Stainer-Hämmerle teilt diesen Eindruck nur bedingt. Dass die Grünen sich zu wenig durchsetzen würden, wie oft kritisiert, sieht sie "nicht wirklich". Deren Themen stünden vor allem medial weniger im Fokus. Das Paket gegen Hass im Netz und die Erhöhung der NoVA seien Beispiele dafür. Auf grüner Seite sei neben Gesundheitsminister Rudolf Anschober vor allem Justizministerin Alma Zadic herausgestochen, meint die Politologin. Im Justizbereich habe sie trotz Corona-Fokus einiges erreicht. Neben den Gesetzespaketen vor allem mehr Geld für die Justiz und nicht zuletzt die Teil-Entmachtung des bis dahin übermächtigen Sektionschefs Christian Pilnacek. Leonore Gewessler müsse indessen hoffen, dass "das nächste Jahr ihr Jahr ist". Rückte doch trotz Beschlusses des 1-2-3-Tickets als grünem Prestigeprojekt die Umwelt- und Verkehrspolitik stark in den Hintergrund.

Wer trägt die Kosten der Krise?

Als potenziell größte Stolpersteine für Türkis-Grün sieht Stainer-Hämmerle einerseits Moria und das Flucht-Migrationsthema.

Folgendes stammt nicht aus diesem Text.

(** C24. After a payload was offered, the next one is dropped exactly when it is for
    the same side, holds the same content apart from owner markers, and comes
    within two seconds; otherwise it is handed to the clipboard.  It does not matter
    whether the first was itself written, dropped or refused by the clipboard, nor
    what the local user copied in between. *)
Theorem only_repetitions_are_dropped attempt data side b now s r s1 attempt' data' side' b' now' r' s2 s1' :
  Forall sizes_fit data -> Forall sizes_fit data' ->
  remove_remote_owner_markers data <> [] -> remove_remote_owner_markers data' <> [] -> now <= now' ->
  write_update true attempt data side b now s = Done r s1 ->
  REMOTE_CLIPBOARD_APPLY_GUARD s1' = REMOTE_CLIPBOARD_APPLY_GUARD s1 ->
  write_update true attempt' data' side' b' now' s1' = Done r' s2 ->
  r' = (true, if decide (repetition side data now side' data' now')
              then None else inner_set_formats b' (marked data' side')).
Proof.
  intros Hf Hf' Hne Hne' Hle W G W'; apply write_guard in W; [|done]; rewrite <- G in W; clear G s1.
  unfold write_update in W'; cbn [negb orb] in W'.
  pose proof (signature_of_remaining data') as S; pose proof (signature_identifies_the_payload_aux data data' Hf Hf') as P.
  destruct (remove_remote_owner_markers data') as [|i l] eqn:R; [done|].
  apply bind_inv in W' as (skip & s1 & E1 & E2); unfold should_skip_repeated_remote_clipboard in E1.
  rewrite W, should_skip_spec in E1; cbn [applied_side signature observed_at] in E1; injection E1 as <- <-.
  rewrite <- S in E2; unfold since, REMOTE_CLIPBOARD_ECHO_SUPPRESS_DUR in E2; rewrite Z.max_l in E2 by lia.
  case_bool_decide as Es; cbn [andb] in E2; [|injection E2 as <- _; rewrite decide_False by (unfold repetition; rewrite R; tauto); done].
  case_bool_decide as Eg; cbn [andb] in E2; [|injection E2 as <- _; rewrite decide_False by (unfold repetition; rewrite R; tauto); done].
  destruct (Z.ltb_spec (now' - now) (from_secs 2)); injection E2 as <- _.
  - rewrite decide_True by (split_and!; [done|rewrite R; by apply P|done]); done.
  - rewrite decide_False by (unfold repetition; lia); done.
Qed.
End Repetitions.

Definition guard_of (data : list ClipboardData) (now : instant) : Shared :=
  set_guard (Some {| applied_side := Client; signature := remote_clipboard_payload_signature data; observed_at := now |})
    Shared_default.
Theorem only_repetitions_are_dropped_witness :
  (true, None) =
  (true, if decide (repetition Client peer_copy 0 Client peer_copy 1999999999)
         then None else @inner_set_formats memory_board [] (marked peer_copy Client)).
Proof.
  refine (@only_repetitions_are_dropped memory_board (fun _ => true) peer_copy Client [] 0
           Shared_default (true, Some (marked peer_copy Client)) (guard_of peer_copy 0) (fun _ => true) peer_copy Client
           [] 1999999999 (true, None) (guard_of peer_copy 1999999999) (guard_of peer_copy 0) _ _ _ _ _ _ _ _);
    [repeat constructor; vm_compute; (reflexivity || discriminate)..|discriminate|discriminate|lia|
     vm_compute; reflexivity|reflexivity|vm_compute; reflexivity].
Defined.

(** A clipboard that refuses its first write, as a busy one does: the number of
    refusals left. *)
#[local] Instance flaky_board : Board := {|
  board := nat * list ClipboardData;
  inner_get_formats b formats _ := inr (fmap (fun f => default Nothing (List.find (answers f) b.2)) formats);
  inner_set_formats b data := match b.1 with O => Some (O, data) | S n => None end;
  clipboard_type_names b := Some (item_name <$> b.2);
|}.

(** A write the clipboard refused counts for the guard: the same payload, sent
    again within two seconds and now welcome, is dropped, and the peer's copy is
    never there. *)
Theorem refused_write_bars_its_retry : exists s1,
  @write_update flaky_board true (fun _ => true) peer_copy Client (1%nat, []) 0 Shared_default = Done (true, None) s1 /\
  (exists s2, @write_update flaky_board true (fun _ => true) peer_copy Client (0%nat, []) 1500000000 s1 = Done (true, None) s2) /\
  (exists s2 b, @write_update flaky_board true (fun _ => true) peer_copy Client (0%nat, []) 1500000000 Shared_default =
     Done (true, Some b) s2).
Proof. eexists; split; [vm_compute; reflexivity|]; split; do 2 try eexists; vm_compute; reflexivity. Qed.

(** The same after a local copy in between: the peer copies "new" again, the
    local side keeps what its user copied. *)
Theorem copy_made_again_is_dropped : exists s1 s2 s3,
  @write_update memory_board true (fun _ => true) peer_copy Client [] 0 Shared_default =
    Done (true, Some (marked peer_copy Client)) s1 /\
  (exists m, @check_clipboard memory_board id (env_of "") true (fun _ => true) [Text "mine"]%string Client false 400000000 s1 =
     Done (true, Some m) s2) /\
  remote_update_delay (CLIPBOARD_TIMING s2) 1500000000 = None /\
  @write_update memory_board true (fun _ => true) peer_copy Client [Text "mine"]%string 1500000000 s2 = Done (true, None) s3.
Proof. do 3 eexists; split_and!; [vm_compute; reflexivity|eexists; vm_compute; reflexivity|vm_compute; reflexivity..]. Qed.

(** ** Foreign content *)

Section Foreign.
Context `{Board}.

Lemma get_foreign b side force now s sig : external_opaque_native_clipboard_signature b = Some sig ->
  get b side force now s =
  if cache_held s then Stuck
  else Done (Some []) (set_cache [] (set_timing (fun t => (mark_external_opaque_change t sig now).2) s)).
Proof.
  unfold get; intros ->; unfold mbind at 1, M_bind at 1, mark_local_external_opaque_clipboard_change.
  destruct (mark_external_opaque_change _ _ _) as [changed t] eqn:E; destruct s as [ti g c h]; cbn in *.
  unfold clear_cached_clipboard, locked, mbind, M_bind, lock_cache; cbn.
  destruct h; cbn; [done|]; unfold set_cache, set_timing; cbn; by rewrite E.
Qed.
(* ===== verification/SocketDirectory.v ===== *)
(** * The directories of local sockets

    Models src/src/ipc/fs.rs and the making of a listener in src/src/ipc.rs, in a
    Linux build: how the directory of a socket is opened, checked and hardened,
    what is removed from it, the pid file, and when a listener is bound.  System
    calls are the class [Posix]; the laws of [PosixLaws] are those of their manual
    pages.  A path is the list of its components. *)

From S2P Require Import Prelude Fingerprint SessionPermissions.
From stdpp Require Import pretty.
From Stdlib Require Ascii String.
#[local] Open Scope list_scope.
#[local] Open Scope Z_scope.

Abbreviation path := (list string) (only parsing).
Abbreviation bytes := (list Z) (only parsing).

(** ** System calls *)

Inductive Errno := ENOENT | EEXIST | EOTHER.
#[export] Instance Errno_eq_dec : EqDecision Errno.
Proof. solve_decision. Defined.
Record Stat := { st_mode : Z; st_uid : Z }.

Definition S_IFMT : Z := 61440.  (* 0o170000 *)
Definition S_IFDIR : Z := 16384. (* 0o040000 *)
Definition S_IFREG : Z := 32768. (* 0o100000 *)
Definition kind (st : Stat) : Z := Z.land (st_mode st) S_IFMT.
Definition perm (st : Stat) : Z := Z.land (st_mode st) 4095. (* 0o7777 *)

Inductive Bind := Bound | AddrInUse | BindError.

(** An open file or directory is the number of its inode.  [open_dir] is open(2)
    with O_DIRECTORY and O_NOFOLLOW, [open_pid] the opening of a pid file with
    O_NOFOLLOW, that creates it or not. *)
Class Posix := {
  fs : Type;
  ino : Type;
  geteuid : Z;
  open_dir : path -> fs -> Errno + ino;
  mkdir : path -> Z -> fs -> option Errno * fs;
  fstat : ino -> fs -> option Stat;
  fchown : ino -> Z -> fs -> bool * fs;
  fchmod : ino -> Z -> fs -> bool * fs;
  fstatat : ino -> string -> fs -> Errno + Stat;
  unlinkat : ino -> string -> bool -> fs -> option Errno * fs;
  open_pid : path -> bool -> fs -> option ino * fs;
  ftruncate : ino -> fs -> bool * fs;
  write : ino -> bytes -> fs -> Z * fs;
  read64 : ino -> fs -> option bytes;
  content : ino -> fs -> bytes;
  bind : path -> fs -> Bind * fs;
  chmod_path : path -> Z -> fs -> bool * fs;
  remove_file : path -> fs -> fs;
  connects : path -> fs -> bool;
  answers_sync : path -> fs -> bool;
}.

(** What the manual pages say. *)
Class PosixLaws `{Posix} := {
  fchmod_sets i m s s' st : fchmod i m s = (true, s') -> fstat i s = Some st -> 0 <= m < 4096 ->
    exists st', fstat i s' = Some st' /\ perm st' = m /\ kind st' = kind st /\ st_uid st' = st_uid st;
  fchmod_keeps_names i m s b s' p : fchmod i m s = (b, s') -> open_dir p s' = open_dir p s;
  fchown_keeps_kind i u s b s' st st' : fchown i u s = (b, s') -> fstat i s = Some st -> fstat i s' = Some st' -> kind st' = kind st;
  fchown_keeps_names i u s b s' p : fchown i u s = (b, s') -> open_dir p s' = open_dir p s;
  unlinkat_removes i n d s s' : unlinkat i n d s = (None, s') -> fstatat i n s' = inl ENOENT;
  unlinkat_gone i n d s s' : unlinkat i n d s = (Some ENOENT, s') -> fstatat i n s' = inl ENOENT;
  unlinkat_others i n d s e s' i' n' : unlinkat i n d s = (e, s') -> n' <> n -> fstatat i' n' s' = fstatat i' n' s;
  unlinkat_keeps_dir i n d s e s' p : open_dir p s = inr i -> unlinkat i n d s = (e, s') -> open_dir p s' = inr i;
  unlinkat_keeps_stat i n d s e s' : unlinkat i n d s = (e, s') -> fstat i s' = fstat i s;
  ftruncate_empties i s s' : ftruncate i s = (true, s') -> content i s' = [];
  ftruncate_keeps_stat i s b s' : ftruncate i s = (b, s') -> fstat i s' = fstat i s;
  write_appends i b s n s' : write i b s = (n, s') -> 0 < n ->
    n <= Z.of_nat (length b) /\ content i s' = content i s ++ take (Z.to_nat n) b;
  write_keeps_stat i b s n s' : write i b s = (n, s') -> fstat i s' = fstat i s;
  bind_in_use p s s' : bind p s = (AddrInUse, s') -> s' = s;
}.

Andererseits die Sparpakete, die nach der Pandemie auf die Republik zukommen werden. Die Frage, welche Gruppen die gigantischen Krisenkosten zu welchem Anteil gegenfinanzieren sollen, wird Konfliktpotenzial für die Koalition bringen. Aktuell gebe es vor allem ein "absolutes Ungleichgewicht" zwischen ÖVP-Kanzler Sebastian Kurz und dem grünen Vizekanzler Werner Kogler, sagt Filzmaier. Kurz lege sein Amt offensiv als Chefkommunikator der Regierung an, lasse Kogler nur pro forma Platz. Das merke man bei jeder Pressekonferenz: "Was immer Kogler sagt, die Wahrnehmung ist: Hätte er es nicht gesagt, wäre es auch die gleiche Pressekonferenz gewesen."

Das Koalitionsklima sorgte in den vergangenen Wochen immer wieder für Fragezeichen. Zuletzt auch durch von FPÖ-Chef Norbert Hofer gestreute und nicht ganz uneigennützige Gerüchte, wonach Türkis-Grün "am Ende" sei und die Freiheitlichen sich auf baldige Neuwahlen einstellten - oder die ÖVP überhaupt einen "fliegenden Wechsel" zu einer Koalition mit der SPÖ plane. Tatsächlich haben beide Regierungspartner aber keine wirklichen Alternativen, um die Koalition zu verlassen, sagt Stainer-Hämmerle. Die Grünen stünden noch unter dem Schock des Hinausfliegens aus dem Nationalrat 2017 und sitzen zudem zum ersten Mal überhaupt in einer Bundesregierung. "Würden sie nach einem Jahr sagen ‚es geht nicht mehr‘, wären sie für längere Zeit als Koalitionspartner disqualifiziert."

Auch die ÖVP habe nicht viel bessere Optionen. Schließlich hat Kurz schon je eine Koalition mit der SPÖ und mit der FPÖ beendet. Eine Mehrheit mit den Neos wäre auch nach Neuwahlen äußerst fraglich. Ohnehin sei aber zentral, wie gut die jeweiligen Parteispitzen miteinander könnten. Die Achse Kurz-Kogler habe sich da als funktional erwiesen. Eine Zusammenarbeit zwischen Kurz und Neos-Chefin Beate Meinl-Reisinger oder SPÖ-Obfrau Pamela Rendi-Wagner sei dagegen schwer vorstellbar. In einem Szenario würde Stainer-Hämmerle aber auch einen fliegenden ÖVP-Wechsel zur SPÖ nicht ausschließen: "Wenn Hans Peter Doskozil Parteichef würde."